Aloe vera gel is best used externally, as it is excellent
for the skin. For everyday use, it can be used as a light
moisturiser, and it can also make a great hair gel. You
won't be able to spike a punk hairdo with aloe vera gel, but
you will be able to set curls, control a few flyaway hairs
and give a short hairdo a bit of lift. Aloe vera gel can
also be used as a sunscreen. It isn't SPF 30 or anything
like that, but it does give a little bit of protection
against excess sun exposure. Aloe vera can also be used on
the skin to help heal burns of various kinds, including
sunburn. After you have done the usual first aid treatment
for a burn (running it under cold water for 10 minutes),
then apply a thin coating of aloe vera gel.    Aloe vera is
also considered to be a good remedy for rashes, dry skin,
bruises, fungal infections and other general skin ailments.
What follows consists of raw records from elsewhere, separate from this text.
Context {M : HostMath}.

Definition principalArgument (real imaginary : JsValue) : result float :=
  re <- Assertions.isNumber real ;;
  im <- Assertions.isNumber imaginary ;;
  Ok (atan2 im re).

Definition modulusSquared (real imaginary : JsValue) : result float :=
  re <- Assertions.isNumber real ;;
  im <- Assertions.isNumber imaginary ;;
  Ok (pow re 2 + pow im 2).

Definition argumentOf (real imaginary : JsValue) : result float :=
  re <- Assertions.isNumber real ;;
  im <- Assertions.isNumber imaginary ;;
  zr <- withinTolerance re 0 ;;
  zi <- (if zr then withinTolerance im 0 else Ok false) ;;
  if zr && zi then Ok 0
  else
    p <- principalArgument re im ;;
    Ok (if p <? 0 then p + TWO_PI else p).

Definition rectangularToPolar (real imaginary : JsValue) : result (float * float) :=
  re <- Assertions.isNumber real ;;
  im <- Assertions.isNumber imaginary ;;
  m2 <- modulusSquared re im ;;
  a <- argumentOf re im ;;
  Ok (PrimFloat.sqrt m2, a).

Definition polarToRectangular (modulus argument : JsValue) : result (float * float) :=
  m <- Assertions.isNonNegativeNumber modulus ;;
  a <- Assertions.isNumber argument ;;
  Ok (cos a * m, sin a * m).

Definition createRectangular (real imaginary : JsValue) : result ComplexNumber :=
  re <- Assertions.isNumber real ;;
  im <- Assertions.isNumber imaginary ;;
  p <- rectangularToPolar re im ;;
  new_ComplexNumber re im (fst p) (snd p).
While it may not be an absolute cure-all, it certainly won't
hurt and it will do some good for most conditions. Some
writers suggest that it should not be used on open cuts and
wounds, as it may slow the healing process - but it is fine
to use on scrapes and chapped skin.

About the Author:

Nick Vassilev founded Anyclean, his London based domestic
cleaning company, back in 1998. Nick is an expert on
cleaning and loves to help people with his cleaning tips,
articles and  knowledge.
If you would like to know more about his cleaning company,
please visit:
http://www.anyclean.co.uk .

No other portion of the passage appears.